### EXERCISE PROMPT
Wherever the string "then" turns up in the data, copy the whole line.

### AVAILABLE DATA
(** * Heat-map synthesis pipeline (heat_map.py): model and properties

    The functions of [heat_map.py] are embedded as executable Rocq
    functions.  Python floats and NumPy float64 values are Rocq's primitive
    binary64 floats, so every rounding of the source is the rounding of the
    model; unsigned 8-bit array elements are integers in [0, 256); Python
    exceptions are [None] (or a [Raise] result where the exception kind
    matters). *)

From Stdlib Require Import ZArith Floats Uint63 String Ascii List Lia Bool.
From Stdlib Require Strings.Byte.
From stdpp Require Import base option list.

Local Open Scope Z_scope.
Set Warnings "-inexact-float,-register-all".

(** [map] is the list instance of stdpp's [fmap]. *)
Abbreviation map := (fmap (M:=list)) (only parsing).

(** ** Python numbers *)

Module Py.

(** [float(n)] for a Python int: exact below 2^53, correctly rounded below
    2^63; every integer the pipeline converts is below 2^16. *)
Definition of_Z (n : Z) : float :=
  if n <? 0 then PrimFloat.opp (PrimFloat.of_uint63 (Uint63.of_Z (- n)))
  else PrimFloat.of_uint63 (Uint63.of_Z n).

(** The sign-and-magnitude integer of a finite float: the float is
    [mant * 2 ^ e]. *)
Definition mant (s : bool) (m : positive) : Z :=
  if s then Z.neg m else Z.pos m.

(** Truncation toward zero of a float given by its sign, mantissa and
    exponent. *)
Definition int_sf (f : spec_float) : option Z :=
  match f with
  | S754_zero _ => Some 0
  | S754_finite s m e =>
      Some (if 0 <=? e then mant s m * 2 ^ e
            else Z.quot (mant s m) (2 ^ (- e)))
  | S754_infinity _ | S754_nan => None
  end.

(** [int(x)]: truncation toward zero; [None] stands for the [ValueError]
    (NaN) or [OverflowError] (infinity) Python raises. *)
Definition int (x : float) : option Z := int_sf (Prim2SF x).

(** [math.floor(x)], the rounding the specification speaks of. *)
Definition floor (x : float) : option Z :=
  match Prim2SF x with
  | S754_zero _ => Some 0
  | S754_finite s m e =>
      Some (if 0 <=? e then mant s m * 2 ^ e
            else Z.div (mant s m) (2 ^ (- e)))
  | S754_infinity _ | S754_nan => None
  end.

(** Exact comparison of a float with an integer, as Python compares them;
    [None] when the float is NaN (every ordered comparison is then
    false). *)
Definition cmp (x : float) (n : Z) : option comparison :=
  match Prim2SF x with
  | S754_nan => None
  | S754_infinity s => Some (if s then Lt else Gt)
  | S754_zero _ => Some (0 ?= n)
  | S754_finite s m e =>
      Some (if 0 <=? e then mant s m * 2 ^ e ?= n
            else mant s m ?= n * 2 ^ (- e))
  end.

(** [n <= x] *)
Definition int_le (n : Z) (x : float) : bool :=
  match cmp x n with Some Eq | Some Gt => true | _ => false end.

(** [x < n] *)
Definition lt_int (x : float) (n : Z) : bool :=
  match cmp x n with Some Lt => true | _ => false end.

(** [x <= n] *)
Definition le_int (x : float) (n : Z) : bool :=
  match cmp x n with Some Lt | Some Eq => true | _ => false end.

(** NumPy's [astype(np.uint8)] on a float64 and the store of a float64
    into a [uint8] array: the C conversion, which truncates toward zero.
    Every value the pipeline converts lies in [0, 256); outside that range
    the C conversion is undefined and the model wraps modulo 256 (NaN and
    infinities give 0). *)
Definition to_uint8 (x : float) : Z :=
  match int x with
  | Some z => z mod 256
  | None => 0
  end.

(** The store of a Python or int64 integer into a [uint8] array wraps. *)
Definition wrap_uint8 (z : Z) : Z := z mod 256.

(** A sequence index: negative indices count from the end; [None] is
    Python's [IndexError]. *)
Definition index (len : nat) (i : Z) : option nat :=
  if (0 <=? i) && (i <? Z.of_nat len) then Some (Z.to_nat i)
  else if (- Z.of_nat len <=? i) && (i <? 0) then Some (Z.to_nat (Z.of_nat len + i))
  else None.

End Py.

(** ** Density rasterizer: the accumulation loop of [generate_heatmap] *)

(** The density grid is a [height] x [width] array of [np.float32].  During
    accumulation a cell only ever holds an integer count, so a cell is the
    integer it holds; [f32_add1] is binary32 addition of 1, which is exact
    below 2^24 and returns its argument at 2^24 (16777217 is not a binary32
    value and the tie rounds to the even mantissa 16777216). *)
Abbreviation grid := (list (list Z)) (only parsing).

Definition f32_limit : Z := 16777216.

Definition f32_add1 (c : Z) : Z :=
  if c <? f32_limit then c + 1 else c.

(** [np.zeros((height, width), dtype=np.float32)]; negative dimensions
    raise [ValueError]. *)
Definition np_zeros (height width : Z) : option grid :=
  if (0 <=? height) && (0 <=? width)
  then Some (replicate (Z.to_nat height) (replicate (Z.to_nat width) 0))
  else None.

### RESPONSE TO THIS TASK
  if n <? 0 then PrimFloat.opp (PrimFloat.of_uint63 (Uint63.of_Z (- n)))
  if s then Z.neg m else Z.pos m.
      Some (if 0 <=? e then mant s m * 2 ^ e
      Some (if 0 <=? e then mant s m * 2 ^ e
    [None] when the float is NaN (every ordered comparison is then
  | S754_infinity s => Some (if s then Lt else Gt)
      Some (if 0 <=? e then mant s m * 2 ^ e ?= n
  if (0 <=? i) && (i <? Z.of_nat len) then Some (Z.to_nat i)
  else if (- Z.of_nat len <=? i) && (i <? 0) then Some (Z.to_nat (Z.of_nat len + i))
  if c <? f32_limit then c + 1 else c.
  then Some (replicate (Z.to_nat height) (replicate (Z.to_nat width) 0))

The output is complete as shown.